— ¡Su atención por favor! La cálida voz de la azafata lo despertó bruscamente y
todavía envuelto en los vapores del sueño, le costó despejarse, ubicarse dónde
estaba; nuevamente la voz de la joven interrumpió sus pensamientos:
-¡Señores pasajeros, estamos sobrevolando Londres y en minutos más
aterrizaremos!
Miró por la ventanilla y observó lo que se veía a su alrededor. Nubes
blancas, adoptando mil formas distintas, alargadas, redondas, finas,
transparentes, como penachos de humo, vellones de lana, compactas; ora
brillantes, ora opacas, según la incidencia del sol, trozos de cielo azul
purísimo, de un azul tan franco y traslúcido que hería las pupilas.
William Cranford se sorprendió al descubrir tantas cosas que a través
de sus numerosos viajes nunca había tenido en cuenta. Durante el descenso bajó
la mirada y distinguió el Río Támesis, oscuro trazo marrón entre dos orillas
edificadas, serpenteando por la enorme ciudad, entre muelles, antiguos canales,
bancos y diques, bajo los veinticuatro puentes monumentales. Vio parques y
jardines como el Hyde Park de 160 hectáreas de superficie, los prados del
Palacio de Buckingham, el Parque Saint James.
El ruido de las turbinas se diluye y oye la voz de su padre
describiendo los grandes museos y teatros, la Universidad, la Real Academia, el
Covent Garden o teatro de la ópera, construido en el jardín de un antiquísimo
convento, donde se representaron las primeras tragedias; un lugar donde la
maldita literatura volvía a su recuerdo de manera fragmentada; La Plaza
Trafalgar, en el corazón de Londres…¿Por qué en tantos viajes nunca le había
sucedido lo que ahora ocurre?; en sucesión ininterrumpida vio pasajes de su
adolescencia y juventud.
¡ Cuántos recuerdos!…De pronto se vieron interferidos por una fugaz y cercana
advertencia, que le produjo desasosiego. Otra vez fue interrumpido por la voz de
la azafata quien, con tono aparentemente tranquilo, recomendaba: “tengan a bien,
los señores pasajeros ajustarse los cinturones, el avión no puede descender por
el momento por razones técnicas”.
La voz se perdió y el murmullo de todo el pasaje colmó el reducido
ámbito. Recién entonces, William percibió la gente que lo rodeaba. A su lado,
una señora muy elegante frotaba sus manos, nerviosa; sus miradas se cruzaron y
de inmediato pensó “¿dónde la vi?” Observó que se aferraba a la cruz pendiente
en su delgado cuello, gesto éste que le resultó familiar. Al mirarse ambos,
sonrieron en forma mecánica. Quedamente ella pronunció -¿Cómo le va embajador?-,
mientras él la miraba con curiosidad; en sus ojos azules se perfiló la
sorpresa- ¿La conozco?- dijo –
Sí, contestó ella,- en un áspero inglés- nos vimos por primera vez en
la fiesta que su Embajada ofrecía a los Agregados Culturales de Francia, entre
quienes me encontraba, ¿recuerda ahora?
– Sí , sí, creo recordarla –extendió su mano.

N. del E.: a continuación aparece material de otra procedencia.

(** An objective whose values on the first line search are exact in
    binary64: [f(x) = sum_j (0.75 x_j^2 + 0.5 x_j)], with gradient
    [1.5 x + 0.5].  The cost is a sum by [np.sum]: a numpy scalar. *)
Definition bowl : objective float64 :=
  @MkObjective float64
    (fun x => Ok (fsum (N:=float64) (map (fun a => 0.75 * a * a + 0.5 * a)%float x),
                  map (fun a => 1.5 * a + 0.5)%float x))
    (fun _ => true).

Definition origin4 : vec float64 := [0; 0; 0; 0]%float.

(** ** numpy and gnumpy arrays

    An array is its shape and its row-major buffer; the source only builds
    arrays of one and two dimensions.  [Num] is a Python float, which is what
    indexing a one-dimensional array by an integer gives.  [gp.garray] and
    [as_numpy_array] move an array between host and device: the first
    rounds every entry to single precision, the second leaves the entries
    as they are.  The arithmetic on device arrays is the abstract one. *)

Inductive ndarray (N : Numeric) : Type :=
| Num (x : F N)
| Arr1 (xs : list (F N))
| Arr2 (h w : nat) (xs : list (F N)).

Arguments Num {N} x.
Arguments Arr1 {N} xs.
Arguments Arr2 {N} h w xs.

Section Arrays.
Context {N : Numeric}.
Local Open Scope num_scope.
Local Abbreviation array := (ndarray N).
Local Abbreviation zero := (of_Z N 0).
Local Abbreviation one := (of_Z N 1).

(** The buffer of a two-dimensional array has [h*w] entries. *)
Definition wf (a : array) : Prop :=
  match a with
  | Arr2 h w xs => length xs = (h * w)%nat
  | _ => True
  end.
(** On finite end points the points are evenly spaced over [[a, b]]. *)
Lemma linspace_evenly_spaced (a b : Qc) (n : nat) :
  Spec.evenly_spaced a b (S (S n)) (Np.linspace (Fin a) (Fin b) (S (S n))).
Proof.
  split; [apply length_linspace|]. intros i Hi.
  pose proof (Qc_of_nat_S_neq_0 n) as Hn.
  replace (Z.of_nat (S (S n)) - 1) with (Z.of_nat (S n)) by lia.
  destruct (decide (i = S n)) as [->|Hne].
  - rewrite linspace_last. do 2 f_equal. field. exact Hn.
  - rewrite linspace_lookup by lia. float_arith.
    do 2 f_equal. field. exact Hn.
Qed.

(** Consecutive points of an evenly spaced series are the same distance
    apart, and the series runs from [a] to [b]. *)
Lemma evenly_spaced_steps (a b : Qc) (n : nat) (ts : list pyfloat) :
  Spec.evenly_spaced a b (S (S n)) ts →
  ts !! 0%nat = Some (Fin a) ∧ ts !! S n = Some (Fin b)
  ∧ ∀ i : nat, (i < S n)%nat →
      ∃ p q, ts !! i = Some (Fin p) ∧ ts !! S i = Some (Fin q)
             ∧ (q - p = (b - a) / Qc_of_Z (Z.of_nat (S n)))%Qc.
Proof.
  intros [Hlen Hts]. pose proof (Qc_of_nat_S_neq_0 n) as Hn.
  assert (Z.of_nat (S (S n)) - 1 = Z.of_nat (S n)) as Hz by lia.
  rewrite Hz in Hts. split_and!.
  - rewrite Hts by lia. do 2 f_equal. change (Z.of_nat 0) with 0.
    rewrite Z2Qc_inj_0. field. exact Hn.
  - rewrite Hts by lia. do 2 f_equal. field. exact Hn.
  - intros i Hi. eexists _, _. split_and!; [apply Hts; lia|apply Hts; lia|].
    rewrite Nat2Z.inj_succ, <-Z.add_1_r, Z2Qc_inj_add, Z2Qc_inj_1.
    field. exact Hn.
Qed.
Lemma emit_change_grows :
  exists new,
    trace (after_ r) = trace w ++ new
    /\ invocations new = []
    /\ notifications new
       = match SendspinMpris._event_adapter (self w) with
         | Some _ => [(s, state_of w)]
         | None => []
         end
    /\ ext_calls new
       = match SendspinMpris._event_adapter (self w) with
         | Some _ => [Notify s]
         | None => []
         end.
Proof.
  subst r; rewrite emit_change_eq; unfold emit_change_result, after_.
  destruct (SendspinMpris._event_adapter (self w)) as [ea|];
    [|eexists; repeat split; reflexivity].
  destruct (ext_outcome env (Notify s) (trace w)) as [e|];
    [|eexists; repeat split; reflexivity].
  destruct (isinstance_Exception e); simpl;
    rewrite <- ?app_assoc; eexists; repeat split; reflexivity.
Qed.

Lemma emit_change_returns :
  raises_only_Exception env (Notify s) -> fst r = Returns tt.
Proof.
  intros Hexc; subst r; rewrite emit_change_eq; unfold emit_change_result.
  destruct (SendspinMpris._event_adapter (self w)) as [ea|]; [|reflexivity].
  specialize (Hexc (trace w)).
  destruct (ext_outcome env (Notify s) (trace w)) as [e|]; [|reflexivity].
  rewrite Hexc; reflexivity.
Qed.

Lemma emit_change_swallows (ea : EventAdapter) (e : PyExc) :
  SendspinMpris._event_adapter (self w) = Some ea ->
  ext_outcome env (Notify s) (trace w) = Some e ->
  isinstance_Exception e = true ->
  r = (Returns tt,
       mkWorld (self w)
         (trace w ++ [Ext (Notify s) (state_of w); Logged DEBUG failure])).
Proof.
  intros Hea Hout Hexc; subst r; rewrite emit_change_eq.
  unfold emit_change_result; rewrite Hea, Hout, Hexc, <- app_assoc.
  reflexivity.
Qed.

End EmitChange.

(** ** The metadata handler *)

Lemma _on_metadata_update_eq (env : Env) (w : World) (metadata : Metadata.t)
    (controller : option ControllerPayload.t) :
  _on_metadata_update (ServerStatePayload.mk (Some metadata) controller) env w
  = (set_metadata
       (keep_or_adopt (Metadata.title metadata) (MprisState.title (state_of w)))
       (keep_or_adopt (Metadata.artist metadata)
          (MprisState.artist (state_of w)))
       (keep_or_adopt (Metadata.album metadata) (MprisState.album (state_of w)))
       (computed_duration metadata (state_of w)) ;;
     match computed_progress metadata (state_of w) with
     | Some _ => set_progress (computed_progress metadata (state_of w))
     | None => ret tt
     end) env w.
Proof.
  destruct metadata as [[|t] [|a] [|al] [|[[p d]|]]]; reflexivity.
Qed.

(** The handler, step by step: the world [w1] in which [set_metadata] has
    written, the notification attempt made there, then the progress. *)
Lemma _on_metadata_update_steps (env : Env) (w : World)
    (metadata : Metadata.t) (controller : option ControllerPayload.t) :
  let title :=
    keep_or_adopt (Metadata.title metadata) (MprisState.title (state_of w)) in
  let artist :=
    keep_or_adopt (Metadata.artist metadata) (MprisState.artist (state_of w)) in
  let album :=
    keep_or_adopt (Metadata.album metadata) (MprisState.album (state_of w)) in
  let duration_ms := computed_duration metadata (state_of w) in
  let progress_ms := computed_progress metadata (state_of w) in
  let written := with_metadata title artist album duration_ms (state_of w) in
  exists (r1 : Outcome unit) (w2 : World) (new : list Effect),
    self w2 = SendspinMpris.set_state written (self w)
    /\ trace w2 = trace w ++ new
    /\ invocations new = [Set_metadata title artist album duration_ms]
    /\ (raises_only_Exception env (Notify on_title) -> r1 = Returns tt)
    /\ _on_metadata_update (ServerStatePayload.mk (Some metadata) controller)
         env w
       = match r1, progress_ms with
         | Returns _, Some p =>
             (Returns tt,
              mkWorld
                (SendspinMpris.set_state
                   (MprisState.set_progress_ms (Some p) written) (self w))
                (trace w2 ++ [Enter (Set_progress (Some p))]))
         | Returns _, None => (Returns tt, w2)
         | Raises e, _ => (Raises e, w2)
         end.
Proof.
  intros title artist album duration_ms progress_ms written.
  rewrite _on_metadata_update_eq.
  fold title artist album duration_ms progress_ms.
  unfold bind at 1; rewrite set_metadata_eq; fold written.
  match goal with |- context [emit_change ?s ?a ?b ?e ?w1] =>
    pose proof (emit_change_self s a b e w1) as Hself;
    destruct (emit_change_grows s a b e w1) as (new & Hnew & Hinv & _ & _);
    pose proof (emit_change_returns s a b e w1) as Hret;
    destruct (emit_change s a b e w1) as [r1 w2]
  end.
  unfold after_ in *; simpl in *.
  exists r1, w2, (Enter (Set_metadata title artist album duration_ms) :: new).
  split; [exact Hself|].
  split; [rewrite Hnew, <- app_assoc; reflexivity|].
  split; [simpl; rewrite Hinv; reflexivity|].
  split; [exact Hret|].
  destruct r1 as [[]|e]; [|reflexivity].
  destruct progress_ms as [p|]; [|reflexivity].
  rewrite set_progress_eq; unfold state_of; rewrite Hself; reflexivity.
Qed.

(** Splits a goal on the handler along [_on_metadata_update_steps]. *)
Ltac handler_steps env w metadata controller :=
  let r1 := fresh "r1" in
  let w2 := fresh "w2" in
  let new := fresh "new" in
  let Hself := fresh "Hself" in
  let Hnew := fresh "Hnew" in
  let Hinv := fresh "Hinv" in
  let Hret := fresh "Hret" in
  let Hrun := fresh "Hrun" in
  destruct (_on_metadata_update_steps env w metadata controller)
    as (r1 & w2 & new & Hself & Hnew & Hinv & Hret & Hrun);
  rewrite Hrun.

Section SetterStates.

Variables (env : Env) (w : World).

Lemma set_metadata_state (title artist album : option string)
    (duration_ms : option Z) :
  state_of (after_ (set_metadata title artist album duration_ms env w))
  = with_metadata title artist album duration_ms (state_of w).
Proof.
  rewrite set_metadata_eq; unfold state_of at 1.
  rewrite emit_change_self; reflexivity.
Qed.

End SetterStates.

(** ** Helper lemmas for the claims *)

Lemma added_app (w w' : World) (new : list Effect) :
  trace w' = trace w ++ new -> added w w' = new.
Proof.
  intros H; unfold added; rewrite H; apply drop_app_length.
Qed.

-Sra. Helen Duval- dijo la mujer,- mi esposo falleció en ese año,
víctima de la fiebre, Ud. sabe, tan común en esa zona.
-Sí, sí, comprendo y lo siento, no la reconocí antes.
Sus últimas palabras fueron interrumpidas por un tremendo sacudón, la
aeronave descendió abruptamente y eso los dejó sorprendidos y silenciosos.
Recordó la escena que poco antes lo había acongojado, todos los detalles
quedaron grabados en su memoria con minuciosa precisión así como las señas del
sitio en que se desarrolló.
Penetró a una sala muy amplia, con enormes y
brillantes arañas de cristal purísimo, con cientos de luces destellantes,
alfombras azules, columnas doradas y blancas con volutas y ornamentos propios
de la época de los Luises; mucha gente distinguida colmaba el lugar y murmuraba
apesadumbrada; con temor, avanzó por el centro del salón, donde, sobre cuatro
columnas de bronce, había una ataúd cubierto con encajes y pequeñas flores
blancas en el que asomaba la cabeza el cadáver de quien William adivinaba su
importancia; creyó oír la conversación de los asistentes, pero no entendió nada;
se frotó los ojos, pues la vista se le nublaba por momentos; se acercó más y más
hasta mirar dentro del féretro.
Entonces la sangre se heló en sus venas, quedó
aterrado, no podía creerlo, ¿se trataría de un doble? Pero no! Era él, sí, sí,
él estaba ahí con el rostro pálido, tranquilo y sereno, dormido; sintió su
cuerpo cubierto por un frío sudor envolvente, gritó, pero no pudo emitir sonido
alguno; volvió a intentarlo, con gran esfuerzo quería alejarse rápidamente de
ese lugar, pero era inútil, sus piernas no obedecían!
De pronto, una mano
golpeó su hombro. Abrió los ojos y se vio en el avión junto a su agradable
compañera de viaje. Experimentó gran alivio y prestó atención a Helen que le
decía-¡Embajador! tuvo un mal sueño, se lo veía sufrir!!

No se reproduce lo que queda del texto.